As far as I know, the SpatialPooler.getPermanence(column, permanences) gives the permanence value of a given column with each of the input bits. And I suppose that if a given column has a synapse with an input bit with a permanence value of SpatialPooler.getSynPermConnected() or more, that synapse is connected.
However, in all my tests, I haven’t ever seen a permanence value which is equal or bigger to that threshold (by default, 0.1). What am I doing wrong?
For example, if I take the hello_sp.py program, and I modify the Example.run() method so it becomes:
def run(self):
"""Run the spatial pooler with the input vector"""
print "-" * 80 + "Computing the SDR" + "-" * 80
#activeArray[column]=1 if column is active after spatial pooling
self.sp.compute(self.inputArray, True, self.activeArray)
print "A synapse needs a permanence of", self.sp.getSynPermConnected(), "in order to be connected."
for active_column_index in self.activeArray.nonzero()[0]:
permanences = np.zeros(self.sp.getNumInputs())
self.sp.getPermanence(active_column_index, permanences)
print "The column number", active_column_index, "is active.",
permanences[permanences < self.sp.getSynPermConnected()] = 0.0
print "It has", len(permanences.nonzero()[0]), "synapses with permanence over the threshold."
print self.activeArray.nonzero()
I can verify that NONE of the synapses in any of the active columns has a permanence bigger than the threshold. How can it be? What am I doing wrong? The biggest value I have seen so far is about 0.0078.
Thanks!
PS: I know that there are some other methods in SpatialPooler such as getConnectedSynapses or getConnectedCounts, but I don’t understand at all the values they return…
This will certainly happen if the input encodings don’t have enough semantic meaning, or if there is not enough temporal correlation within sequences. It is seeing randomness and not learning anything. You’ve created your own encoder, I would be interested in seeing what kind of encodings you’re creating.
But if the active columns don’t have any connected synapse… How did they become active?
I thought that upon creation, about half of the synapses where (randomly) connected to input bits, but that doesn’t seem to be the case. I haven’t ever seen a single column with a synapse with a permanence over the threshold…
They become active because the top % of columns are always selected to be active. There is something wrong with your setup. The first place I would look is your input encodings and SP parameters.
@ivansiiito I think a better title for this thread would be “Why isn’t the SP learning my input?” because I think that is the current problem. If you agree I’ll update the title.
I don’t know, it could be. I thought that HTM would learn anything. In some of my tests, I was feeding the same input over and over again (1000 times), and the active columns never had a single connected synapse Shouldn’t the SpatialPooler learn in this circumstance?
No, an HTM won’t work on any input.
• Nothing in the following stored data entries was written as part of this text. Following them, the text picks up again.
Definition v2zero : Vector2 decimal := mkVector2 dzero dzero.

Definition v2add (a b : Vector2 decimal) : Vector2 decimal :=
  mkVector2 (v2x a + v2x b) (v2y a + v2y b).

Definition v2opp (a : Vector2 decimal) : Vector2 decimal :=
  mkVector2 (- v2x a) (- v2y a).

Definition v2sub (a b : Vector2 decimal) : Vector2 decimal :=
  mkVector2 (v2x a - v2x b) (v2y a - v2y b).

Definition v2scale (s : decimal) (a : Vector2 decimal) : Vector2 decimal :=
  mkVector2 (s * v2x a) (s * v2y a).

Definition v3zero : Vector3 decimal := mkVector3 dzero dzero dzero.

Definition v3add (a b : Vector3 decimal) : Vector3 decimal :=
  mkVector3 (v3x a + v3x b) (v3y a + v3y b) (v3z a + v3z b).

Definition v3opp (a : Vector3 decimal) : Vector3 decimal :=
  mkVector3 (- v3x a) (- v3y a) (- v3z a).

Definition v3sub (a b : Vector3 decimal) : Vector3 decimal :=
  mkVector3 (v3x a - v3x b) (v3y a - v3y b) (v3z a - v3z b).

Definition v3scale (s : decimal) (a : Vector3 decimal) : Vector3 decimal :=
  mkVector3 (s * v3x a) (s * v3y a) (s * v3z a).

Definition v3dot (a b : Vector3 decimal) : decimal :=
  v3x a * v3x b + v3y a * v3y b + v3z a * v3z b.

Definition v3cross (a b : Vector3 decimal) : Vector3 decimal :=
  mkVector3 (v3y a * v3z b - v3z a * v3y b)
            (v3z a * v3x b - v3x a * v3z b)
            (v3x a * v3y b - v3y a * v3x b).

Definition m2zero : Matrix2x2 decimal := mkMatrix2x2 dzero dzero dzero dzero.

Definition m2mulv (m : Matrix2x2 decimal) (v : Vector2 decimal) : Vector2 decimal :=
  mkVector2 (m2_00 m * v2x v + m2_01 m * v2y v)
            (m2_10 m * v2x v + m2_11 m * v2y v).

Definition m2det (m : Matrix2x2 decimal) : decimal :=
  m2_00 m * m2_11 m - m2_01 m * m2_10 m.

Definition m3zero : Matrix3x3 decimal := mkMatrix3x3 v3zero v3zero v3zero.

Definition m3mulv (m : Matrix3x3 decimal) (v : Vector3 decimal) : Vector3 decimal :=
  mkVector3 (v3dot (m3_row0 m) v) (v3dot (m3_row1 m) v) (v3dot (m3_row2 m) v).

Definition m3det (m : Matrix3x3 decimal) : decimal :=
  v3dot (m3_row0 m) (v3cross (m3_row1 m) (m3_row2 m)).

(** Modelled from the spec: the clamps of section 4.4 (an impulse clamped
    to be non-negative, or to plus or minus a bound), written with the
    comparisons of [decimal] as [std::max] and [std::min] are; the helper
    functions of the mathematics library are not among the sources. *)
Definition dmax (a b : decimal) : decimal := if a <? b then b else a.

Definition dmin (a b : decimal) : decimal := if b <? a then b else a.

Definition clamp (value lowerBound upperBound : decimal) : decimal :=
  dmin (dmax value lowerBound) upperBound.

(** Modelled from the spec: the inversion of a mass matrix in
    [initBeforeSolve] (section 4.2: inverted from the raw K, the correction
    of the sub-constraint being skipped when K is not invertible). A
    singular K yields the zero matrix, under which the sub-constraint
    computes a zero impulse; nothing is divided by a zero determinant. *)
Definition m2inverseOrZero (k : Matrix2x2 decimal) : Matrix2x2 decimal :=
  let det := m2det k in
  if det =? dzero then m2zero
  else mkMatrix2x2 (m2_11 k / det) (- m2_01 k / det)
                   (- m2_10 k / det) (m2_00 k / det).

Definition m3inverseOrZero (k : Matrix3x3 decimal) : Matrix3x3 decimal :=
  let det := m3det k in
  if det =? dzero then m3zero
  else
    let c0 := v3cross (m3_row1 k) (m3_row2 k) in
    let c1 := v3cross (m3_row2 k) (m3_row0 k) in
    let c2 := v3cross (m3_row0 k) (m3_row1 k) in
    mkMatrix3x3 (mkVector3 (v3x c0 / det) (v3x c1 / det) (v3x c2 / det))
                (mkVector3 (v3y c0 / det) (v3y c1 / det) (v3y c2 / det))
                (mkVector3 (v3z c0 / det) (v3z c1 / det) (v3z c2 / det)).

Definition inverseOrZero (k : decimal) : decimal :=
  if k =? dzero then dzero else done / k.

End Mathematics.

(* ================================================================= *)
(** ** The bodies of the member functions that the header only declares

    The header declares the constructor of [SliderJoint], the mutators and
    the four phases of the solve protocol; their bodies are in the
    implementation file, which is not among the sources. They are modelled
    here from sections 3, 4, 6 and 7 of the specification. *)

Section Solver.

Context {decimal : Type} {D : Decimal decimal}.
Local Open Scope decimal_scope.

(** Modelled from the spec: the body interface of section 6 (linear and
    angular velocity, inverse mass, world-space inverse inertia tensor,
    position, orientation); the rigid-body class is not among the sources. *)
Record BodyState : Type := mkBodyState {
  linearVelocity : Vector3 decimal;
  angularVelocity : Vector3 decimal;
  inverseMass : decimal;
  inverseInertiaTensorWorld : Matrix3x3 decimal;
  position : Vector3 decimal;
  orientation : Quaternion decimal
}.

(** Modelled from the spec: [ConstraintSolverData], the bundle shared with
    the solver in every phase (section 6: the time delta of the step and the
    state of the two bodies); its declaration is not among the sources. *)
Record ConstraintSolverData : Type := mkConstraintSolverData {
  timeStep : decimal;
  bodyState1 : BodyState;
  bodyState2 : BodyState
}.

(** Modelled from the spec: what the constructor derives (section 4.1): the
    anchor in each body's local space, the axis in the local space of body
    1, the relative orientation of the bodies and the two vectors that
    complete the axis to a basis. *)
Record LocalFrame : Type := mkLocalFrame {
  frameAnchorBody1 : Vector3 decimal;
  frameAnchorBody2 : Vector3 decimal;
  frameSliderAxis : Vector3 decimal;
  frameOrientationDifference : Quaternion decimal;
  frameN1 : Vector3 decimal;
  frameN2 : Vector3 decimal
}.

(** Modelled from the spec: what [initBeforeSolve] recomputes from the
    bodies (section 4.2): lever arms, world-space axis, the six cross
    products, the position errors, the displacement along the axis and the
    raw mass matrices K = J M^-1 J^t of the four sub-constraints. *)
Record StepGeometry : Type := mkStepGeometry {
  geomR1 : Vector3 decimal;
  geomR2 : Vector3 decimal;
  geomSliderAxisWorld : Vector3 decimal;
  geomR2CrossN1 : Vector3 decimal;
  geomR2CrossN2 : Vector3 decimal;
  geomR2CrossSliderAxis : Vector3 decimal;
  geomR1PlusUCrossN1 : Vector3 decimal;
  geomR1PlusUCrossN2 : Vector3 decimal;
  geomR1PlusUCrossSliderAxis : Vector3 decimal;
  geomTranslationError : Vector2 decimal;
  geomRotationError : Vector3 decimal;
  geomAxisDisplacement : decimal;
  geomKTranslation : Matrix2x2 decimal;
  geomKRotation : Matrix3x3 decimal;
  geomKLimit : decimal;
  geomKMotor : decimal
}.

(** Modelled from the spec: the computations that sections 4.1 to 4.5
    describe without their formulas (Jacobian terms, relative velocities
    along the constrained directions, application of an impulse or of a
    position correction to the two bodies), and the constant [BETA], whose
    value is set in the implementation file. The joint's own bookkeeping
    below is stated for any such computations. *)
Class JointGeometry : Type := {
  BETA : decimal;
  localFrame : SliderJointInfo decimal -> BodyState -> BodyState -> LocalFrame;
  stepGeometry : SliderJoint decimal -> ConstraintSolverData -> StepGeometry;
  relativeVelocityTranslation :
    SliderJoint decimal -> ConstraintSolverData -> Vector2 decimal;
  relativeVelocityRotation :
    SliderJoint decimal -> ConstraintSolverData -> Vector3 decimal;
  relativeVelocityLowerLimit : SliderJoint decimal -> ConstraintSolverData -> decimal;
  relativeVelocityUpperLimit : SliderJoint decimal -> ConstraintSolverData -> decimal;
  relativeVelocityAxis : SliderJoint decimal -> ConstraintSolverData -> decimal;
  applyTranslationImpulse :
    SliderJoint decimal -> Vector2 decimal -> BodyState * BodyState -> BodyState * BodyState;
  applyRotationImpulse :
    SliderJoint decimal -> Vector3 decimal -> BodyState * BodyState -> BodyState * BodyState;
  applyLowerLimitImpulse :
    SliderJoint decimal -> decimal -> BodyState * BodyState -> BodyState * BodyState;
  applyUpperLimitImpulse :
    SliderJoint decimal -> decimal -> BodyState * BodyState -> BodyState * BodyState;
  applyMotorImpulse :
    SliderJoint decimal -> decimal -> BodyState * BodyState -> BodyState * BodyState;
  applyTranslationCorrection :
    SliderJoint decimal -> Vector2 decimal -> BodyState * BodyState -> BodyState * BodyState;
  applyRotationCorrection :
    SliderJoint decimal -> Vector3 decimal -> BodyState * BodyState -> BodyState * BodyState
}.

Context {G : JointGeometry}.

(** Modelled from the spec: a phase mutates the velocity and position state
    of the two bodies in place (section 5); the time delta of the step is
    the solver's and stays what it is. *)
Definition onBodies (f : BodyState * BodyState -> BodyState * BodyState)
    (data : ConstraintSolverData) : ConstraintSolverData :=
  let bodies := f (bodyState1 data, bodyState2 data) in
  {| timeStep := timeStep data;
     bodyState1 := fst bodies;
     bodyState2 := snd bodies |}.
Encodings need to have consistent semantic meaning. That’s why I keep asking to see some encodings and your SP parameters.
My encoder is similar (I suppose) to the one that Cortical.IO used. I encode lemmas. The encoding of a lemma is constructed upon the appearances of such lemma in different snippets of text. So, lemmas that coappear have similar encodings.
In this demo, we use word fingerprints as if they had already been spatially pooled. We input the bits as if they were already representing mini-columns. You should try that.